## Directions
Transcribe only part of the material below: the lines from the one containing "nothing is sent" through the one containing "assert (drop (Z.to_nat", inclusive, exactly as written.

## Task input
------------------------------------------------------------------------

(** C7: In every history of a master, from a start without backlog on, through
    creation, resizing, expiry, propagated commands, a proxied stream, changes of
    replication ID and resynchronizations: the replication offset counts the
    bytes of the history, and the backlog, when there is one, holds exactly the
    end of it, with the offset of its first byte.  No byte is dropped early: a
    step on a backlog keeps what it had and the new bytes, up to its size, and
    only a change of the size empties it. *)
Theorem backlog_holds_history r base h :
  (forall n, 0 <= n -> zlen (zmalloc n) = n) -> history r base h ->
  master_repl_offset r = base + zlen h /\ backlog_ok r h /\
  (forall p r', repl_step r p r' -> has_backlog r = true -> has_backlog r' = true ->
     kept r p r' \/ (p = [] /\ repl_backlog_size r' <> repl_backlog_size r)).
Proof.
  intros Hz Hh. destruct (history_ok r base h Hz Hh) as [H1 H2]. split_and!; [done|done|].
  intros p r'. by apply (step_keeps r h).
Qed.

(** Whether PSYNC is accepted. *)
Definition psync_accepted (r : repl) (id : bytes) (o : Z) : bool :=
  (same_id id (replid r) || (same_id id (replid2 r) && (o <=? second_replid_offset r))) &&
  has_backlog r && (repl_backlog_off r <=? o) && (o <=? repl_backlog_off r + repl_backlog_histlen r).

(** C11: PSYNC with an offset: when the ID is the one of the master, or its
    previous one and the offset is not past the switch, and the backlog still
    has the bytes asked for, the replica is told to continue and gets exactly
    the bytes of the history from that offset on, up to the last one; otherwise
    nothing is sent and a full resynchronization is needed. *)
Theorem psync_sends_missing_bytes r base hist s id offset o :
  backlog_ok r hist -> master_repl_offset r = base + zlen hist -> getLongLongFromObject offset = Some o -> out_wf (cl s) ->
  fits (cl s) (two_pieces hist) ->
  if psync_accepted r id o then
    base < o <= base + zlen hist + 1 /\
    exists r' s' sent rest, masterTryPartialResynchronization r s id offset true = Some (Continue r' s' (continue_reply r s)) /\
      drop (Z.to_nat (o - base - 1)) hist = sent ++ rest /\ pending (cl s') = pending (cl s) ++ sent /\
      (rest = [] \/ accepts (cl s') = false) /\ slaves r' = slaves r ++ [s'] /\ replstate (cl s') = SLAVE_STATE_ONLINE
  else masterTryPartialResynchronization r s id offset true = Some (FullResync s).
Proof.
  intros Hok Hoff Ho W F. unfold masterTryPartialResynchronization, psync_accepted. rewrite Ho.
  destruct (same_id id (replid r) || (same_id id (replid2 r) && (o <=? second_replid_offset r))) eqn:Eid.
  2: { replace (negb (same_id id (replid r)) && _) with true; [done|]. symmetry.
       apply orb_false_iff in Eid as [-> Eid]. cbn [negb andb]. destruct (same_id id (replid2 r)); [|done]. cbn [negb orb andb] in *. lia. }
  replace (negb (same_id id (replid r)) && _) with false.
  2: { symmetry. apply orb_true_iff in Eid as [->|Eid]; [done|]. apply andb_true_iff in Eid as [-> Eid]. cbn [negb orb].
       destruct (negb (same_id id (replid r))); [|done]. simpl. lia. }
  destruct (has_backlog r) eqn:Hb; cbn [negb orb andb]; [|done].
  destruct ((repl_backlog_off r <=? o) && (o <=? repl_backlog_off r + repl_backlog_histlen r)) eqn:Er.
  2: { replace ((o <? repl_backlog_off r) || _) with true by lia. done. }
  replace ((o <? repl_backlog_off r) || _) with false by lia.
  assert (base < o <= base + zlen hist + 1) as Hr.
  { unfold backlog_ok, has_backlog in *. destruct (repl_backlog r) as [b|]; [|done]. destruct Hok as (? & ? & ? & ? & ? & _). lia. }
  split; [done|]. set (s0 := put_online s).
  assert (out_wf (cl s0) /\ pending (cl s0) = pending (cl s)) as [W0 P0] by (split; [destruct W as [W1 W2 W3 W4]; by split|done]).
  set (d := drop (Z.to_nat (o - base - 1)) hist).
  assert (drop (Z.to_nat (zlen hist - (master_repl_offset r + 1 - o))) hist = d) as Ed by (unfold d; f_equal; lia).
  destruct (addReplyReplicationBacklog_spec r hist (cl s0) o Hb Hok) as (c' & sent & rest & E & W' & He & Es & Hp & Hx & _); [lia|done| |].
  { rewrite Ed. change (fits (cl s) (two_pieces d)). unfold fits, two_pieces in *. unfold d. rewrite zlen_drop_max. lia. }
  rewrite E. cbn [negb mbind option_bind]. rewrite Ed in Es. eexists _, _, sent, rest. split; [done|].
  split_and!; try done.
  - unfold refreshGoodSlavesCount. by destruct ((repl_min_slaves_to_write =? 0) || (repl_min_slaves_max_lag =? 0)).
  - simpl. destruct He as (_ & _ & _ & _ & ->). done.
Qed.

(** ** From the master to the execution on a replica *)

Section replica_side.
Context (proto_max_bulk_len client_max_querybuf_len now : Z) (io_threads_reads : bool) (processGopherRequest : in_client -> in_client).
Context (processCommand : Z -> list bytes -> command_proc * Z * bool * bool) (calm_commands : calm_command false processCommand).

(** The input component of the replica, for the link to its master. *)
Definition replica_feed : in_client -> list bytes -> option in_client :=
  feed proto_max_bulk_len client_max_querybuf_len now false io_threads_reads false processGopherRequest processCommand.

------------------------------------------------------------------------

## Solution to this exercise
    nothing is sent and a full resynchronization is needed. *)
Theorem psync_sends_missing_bytes r base hist s id offset o :
  backlog_ok r hist -> master_repl_offset r = base + zlen hist -> getLongLongFromObject offset = Some o -> out_wf (cl s) ->
  fits (cl s) (two_pieces hist) ->
  if psync_accepted r id o then
    base < o <= base + zlen hist + 1 /\
    exists r' s' sent rest, masterTryPartialResynchronization r s id offset true = Some (Continue r' s' (continue_reply r s)) /\
      drop (Z.to_nat (o - base - 1)) hist = sent ++ rest /\ pending (cl s') = pending (cl s) ++ sent /\
      (rest = [] \/ accepts (cl s') = false) /\ slaves r' = slaves r ++ [s'] /\ replstate (cl s') = SLAVE_STATE_ONLINE
  else masterTryPartialResynchronization r s id offset true = Some (FullResync s).
Proof.
  intros Hok Hoff Ho W F. unfold masterTryPartialResynchronization, psync_accepted. rewrite Ho.
  destruct (same_id id (replid r) || (same_id id (replid2 r) && (o <=? second_replid_offset r))) eqn:Eid.
  2: { replace (negb (same_id id (replid r)) && _) with true; [done|]. symmetry.
       apply orb_false_iff in Eid as [-> Eid]. cbn [negb andb]. destruct (same_id id (replid2 r)); [|done]. cbn [negb orb andb] in *. lia. }
  replace (negb (same_id id (replid r)) && _) with false.
  2: { symmetry. apply orb_true_iff in Eid as [->|Eid]; [done|]. apply andb_true_iff in Eid as [-> Eid]. cbn [negb orb].
       destruct (negb (same_id id (replid r))); [|done]. simpl. lia. }
  destruct (has_backlog r) eqn:Hb; cbn [negb orb andb]; [|done].
  destruct ((repl_backlog_off r <=? o) && (o <=? repl_backlog_off r + repl_backlog_histlen r)) eqn:Er.
  2: { replace ((o <? repl_backlog_off r) || _) with true by lia. done. }
  replace ((o <? repl_backlog_off r) || _) with false by lia.
  assert (base < o <= base + zlen hist + 1) as Hr.
  { unfold backlog_ok, has_backlog in *. destruct (repl_backlog r) as [b|]; [|done]. destruct Hok as (? & ? & ? & ? & ? & _). lia. }
  split; [done|]. set (s0 := put_online s).
  assert (out_wf (cl s0) /\ pending (cl s0) = pending (cl s)) as [W0 P0] by (split; [destruct W as [W1 W2 W3 W4]; by split|done]).
  set (d := drop (Z.to_nat (o - base - 1)) hist).
  assert (drop (Z.to_nat (zlen hist - (master_repl_offset r + 1 - o))) hist = d) as Ed by (unfold d; f_equal; lia).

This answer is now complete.